§ **Exercise brief**:
Begin at the line below that has "then Some p else None)" and stop after the line that has "intros [-> ->]. by destruct Hd.". Please restate only those lines, word for word.

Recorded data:
>>>>>

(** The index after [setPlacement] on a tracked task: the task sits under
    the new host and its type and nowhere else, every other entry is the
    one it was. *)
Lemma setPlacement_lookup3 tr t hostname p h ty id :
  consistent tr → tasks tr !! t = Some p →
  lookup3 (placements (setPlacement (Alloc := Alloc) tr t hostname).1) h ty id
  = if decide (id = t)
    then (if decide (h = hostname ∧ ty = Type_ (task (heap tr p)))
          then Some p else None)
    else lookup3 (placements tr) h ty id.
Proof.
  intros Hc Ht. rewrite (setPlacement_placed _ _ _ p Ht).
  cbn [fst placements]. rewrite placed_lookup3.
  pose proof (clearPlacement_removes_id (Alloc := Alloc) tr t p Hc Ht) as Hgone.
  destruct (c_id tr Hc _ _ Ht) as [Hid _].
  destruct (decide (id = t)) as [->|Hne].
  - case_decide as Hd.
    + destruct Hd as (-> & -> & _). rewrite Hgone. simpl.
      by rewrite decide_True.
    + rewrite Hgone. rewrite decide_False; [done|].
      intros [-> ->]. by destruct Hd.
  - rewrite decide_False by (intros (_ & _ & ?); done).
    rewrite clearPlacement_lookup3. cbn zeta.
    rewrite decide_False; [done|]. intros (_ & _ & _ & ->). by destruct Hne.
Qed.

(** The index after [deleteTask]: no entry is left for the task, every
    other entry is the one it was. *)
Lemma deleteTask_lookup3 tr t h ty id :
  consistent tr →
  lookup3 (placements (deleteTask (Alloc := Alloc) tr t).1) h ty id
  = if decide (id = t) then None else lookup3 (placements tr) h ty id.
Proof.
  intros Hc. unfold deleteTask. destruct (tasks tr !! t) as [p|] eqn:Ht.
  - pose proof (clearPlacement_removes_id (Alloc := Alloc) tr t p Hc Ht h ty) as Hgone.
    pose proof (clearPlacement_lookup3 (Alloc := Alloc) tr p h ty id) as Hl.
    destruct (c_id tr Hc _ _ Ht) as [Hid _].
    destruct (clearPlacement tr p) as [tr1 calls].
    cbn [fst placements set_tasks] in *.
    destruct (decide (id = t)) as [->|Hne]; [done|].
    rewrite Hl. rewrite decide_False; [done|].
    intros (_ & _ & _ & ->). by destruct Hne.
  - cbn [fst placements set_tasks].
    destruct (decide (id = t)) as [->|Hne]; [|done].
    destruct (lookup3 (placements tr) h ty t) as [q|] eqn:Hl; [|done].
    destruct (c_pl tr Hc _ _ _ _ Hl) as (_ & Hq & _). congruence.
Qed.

<<<<<

§ **Solution to this exercise**:
          then Some p else None)
    else lookup3 (placements tr) h ty id.
Proof.
  intros Hc Ht. rewrite (setPlacement_placed _ _ _ p Ht).
  cbn [fst placements]. rewrite placed_lookup3.
  pose proof (clearPlacement_removes_id (Alloc := Alloc) tr t p Hc Ht) as Hgone.
  destruct (c_id tr Hc _ _ Ht) as [Hid _].
  destruct (decide (id = t)) as [->|Hne].
  - case_decide as Hd.
    + destruct Hd as (-> & -> & _). rewrite Hgone. simpl.
      by rewrite decide_True.
    + rewrite Hgone. rewrite decide_False; [done|].
      intros [-> ->]. by destruct Hd.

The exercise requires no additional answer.